We celebrate Mary in May because May reminds us of Mary. The freshness, the deep down things are so alive in Mary and in May. The trees blooming and in bud, the birds chasing each other around because they are in love, the blue sky, the showers, the wet alive earth in Spring. Like Mary and May it is all alive and radiant and abundant and full of life and full of grace.
This, I told the children, is why I love working in a school, for I see Mary and May alive in them. I see it in their eyes, their laughter and their innocent zeal. I see the hope, the life, the potential and the grace in them, and so I thank God that I work in a school, and not in an office with rooms full of boring grown ups. I never would have chosen the work I have been given, but having been given this work I would not now choose anything else.

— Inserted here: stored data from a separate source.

(* ===== verification/Upstream.v ===== *)
(** * relay-server: the connection to the upstream (actors/upstream.rs)

    The actor that authenticates this Relay, queues requests by priority, sends a
    bounded number of them at once, retries after network errors and stops
    sending during an outage.  Its methods return the new state and the effects
    they have: requests handed to the HTTP client, answers sent to the waiting
    side of a request, and messages the actor sends to itself.  [System] puts the
    actor together with its mailbox and the futures that wait for answers. *)

From Stdlib Require Import Ascii String.
From S2P Require Import Prelude Strings Floats Types Common Protocol Quota RateLimit Filters Sampling Extractors Envelopes EnvelopeLimiter Sessions MetricProtocol Aggregation Aggregator Projects Http.

Open Scope string_scope.
Open Scope Z_scope.
Open Scope list_scope.

(** ** Errors and rate limits *)

Module UpstreamRateLimits.

Record UpstreamRateLimits := MkUpstreamRateLimits { retry_after : RetryAfter; rate_limits : string }.

Definition new (now : Instant) : UpstreamRateLimits := MkUpstreamRateLimits (RetryAfter.from_secs now 0) "".

Definition with_retry_after (now : Instant) (self : UpstreamRateLimits) (header : option string) :
    UpstreamRateLimits :=
  match s ← header; res_ok (RetryAfter.from_str now s) with
  | Some retry_after => MkUpstreamRateLimits retry_after (rate_limits self)
  | None => self
  end.

Definition with_rate_limits (self : UpstreamRateLimits) (header : string) : UpstreamRateLimits :=
  MkUpstreamRateLimits (retry_after self) header.

Definition scope (now : Instant) (self : UpstreamRateLimits) (scoping : Scoping) : RateLimits :=
  let rate_limits := parse_rate_limits now scoping (rate_limits self) in
  if RateLimits.is_limited now rate_limits then rate_limits
  else RateLimits.add rate_limits
         {| RateLimit.categories := []; RateLimit.scope := RateLimitScope.for_quota scoping QuotaScope.Key;
            RateLimit.reason_code := None; RateLimit.retry_after := retry_after self |}.

End UpstreamRateLimits.
Notation UpstreamRateLimits := UpstreamRateLimits.UpstreamRateLimits.

Module UpstreamRequestError.

Inductive UpstreamRequestError :=
| NoCredentials
| SendFailed (e : ReqwestError)
| Http (e : HttpError)
| RateLimited (limits : UpstreamRateLimits)
| ResponseError (code : StatusCode) (response : ApiErrorResponse)
| ChannelClosed.

Definition is_network_error (self : UpstreamRequestError) : bool :=
  match self with
  | SendFailed _ => true
  | ResponseError code _ => bool_decide (code = 502 \/ code = 503 \/ code = 504)
  | Http http => HttpError.is_network_error http
  | _ => false
  end.

Definition is_permanent_rejection (self : UpstreamRequestError) : bool :=
  match self with
  | ResponseError status_code response =>
      bool_decide (status_code = 403)
      && bool_decide (ApiErrorResponse.relay_action response = RelayErrorAction.Stop)
  | _ => false
  end.

Definition is_received (self : UpstreamRequestError) : bool :=
  match self with
  | RateLimited _ => true
  | ResponseError _ _ | Http _ => negb (is_network_error self)
  | NoCredentials | SendFailed _ | ChannelClosed => false
  end.

End UpstreamRequestError.
Notation UpstreamRequestError := UpstreamRequestError.UpstreamRequestError.

(** ** Requests *)

Module AuthState.

Inductive AuthState := Unknown | Registering | Registered | Renewing | Denied.

#[global] Instance AuthState_eq_dec : EqDecision AuthState.
Proof. solve_decision. Defined.

Definition is_authenticated (self : AuthState) : bool :=
  match self with Registered | Renewing => true | _ => false end.

End AuthState.
Notation AuthState := AuthState.AuthState.

Inductive EnqueuePosition := Front | Back.

Module RequestPriority.

Inductive RequestPriority := Immediate | High | Low.

#[global] Instance RequestPriority_eq_dec : EqDecision RequestPriority.
Proof. solve_decision. Defined.

Definition name (self : RequestPriority) : string :=
  match self with Immediate => "immediate" | High => "high" | Low => "low" end.

End RequestPriority.
Notation RequestPriority := RequestPriority.RequestPriority.

Record UpstreamRequestConfig := MkRequestConfig {
  priority : RequestPriority;
  retry : bool;
  intercept_status_errors : bool;
  set_relay_id : bool;
}.

(** A channel is a number, [build] the boxed function that completes the
    request from the builder the actor prepared. *)
Module UpstreamRequest.
Section WithClient.
Context `{HttpClient}.

Record UpstreamRequest := MkUpstreamRequest {
  config : UpstreamRequestConfig;
  response_sender : nat;
  method : string;
  path : string;
  build : RequestBuilder Url -> result UpstreamRequestError Request;
  previous_retries : Z;
  send_start : option Instant;
}.

Definition route_name (self : UpstreamRequest) : string :=
  if str_contains "/outcomes/" (path self) then "outcomes"
  else if str_contains "/envelope/" (path self) then "envelope"
  else if str_contains "/projectids/" (path self) then "project_ids"
  else if str_contains "/projectconfigs/" (path self) then "project_configs"
  else if str_contains "/publickeys/" (path self) then "public_keys"
  else if str_contains "/challenge/" (path self) then "challenge"
  else if str_contains "/response/" (path self) then "response"
  else if str_contains "/live/" (path self) then "check_live"
  else "unknown".

Definition retries_bucket (self : UpstreamRequest) : string :=
  let n := previous_retries self in
  if bool_decide (n = 0) then "0"
  else if bool_decide (n = 1) then "1"
  else if bool_decide (n = 2) then "2"
  else if bool_decide (3 <= n <= 10) then "few"
  else "many".

Definition set_send_start (self : UpstreamRequest) (now : Instant) : UpstreamRequest :=
  MkUpstreamRequest (config self) (response_sender self) (method self) (path self) (build self)
    (previous_retries self) (Some now).

(** [previous_retries += 1]. *)
Definition add_retry (self : UpstreamRequest) : UpstreamRequest :=
  MkUpstreamRequest (config self) (response_sender self) (method self) (path self) (build self)
    (u32_add (previous_retries self) 1) (send_start self).

Definition queued (self : UpstreamRequest) : bool :=
  negb (bool_decide (priority (config self) = RequestPriority.Immediate)).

The prayer for the May crowning says that Mary is our destiny. She shows us what we should be, shows us what we could be, shows us what we shall be if we simply follow the way, the truth and life of her Son.
Against all this the worldly old world seems so sordid and swampy and smelly and small. What, shall we indulge in the sots and thralls of lust? When we could exalt instead in the purity and power of Mary and her Son? Shall we engage ourselves in flickering screens with shallow images when we can walk in the open air and love all that is abundant in life? Shall we plunge needles in our arms, powders up our nose and bottles to our throat for cheap and degrading pleasures when we have Mary and May and all that is abundant and free and pure and radiant and good and finally full of everlasting life?
This is Catholicism. It is real. It is full. It is alive. It is abundant. It is hilarious and free and great and good.
For me, as a priest and as a Christian man, humbly trying to follow the Master, all else is illusion.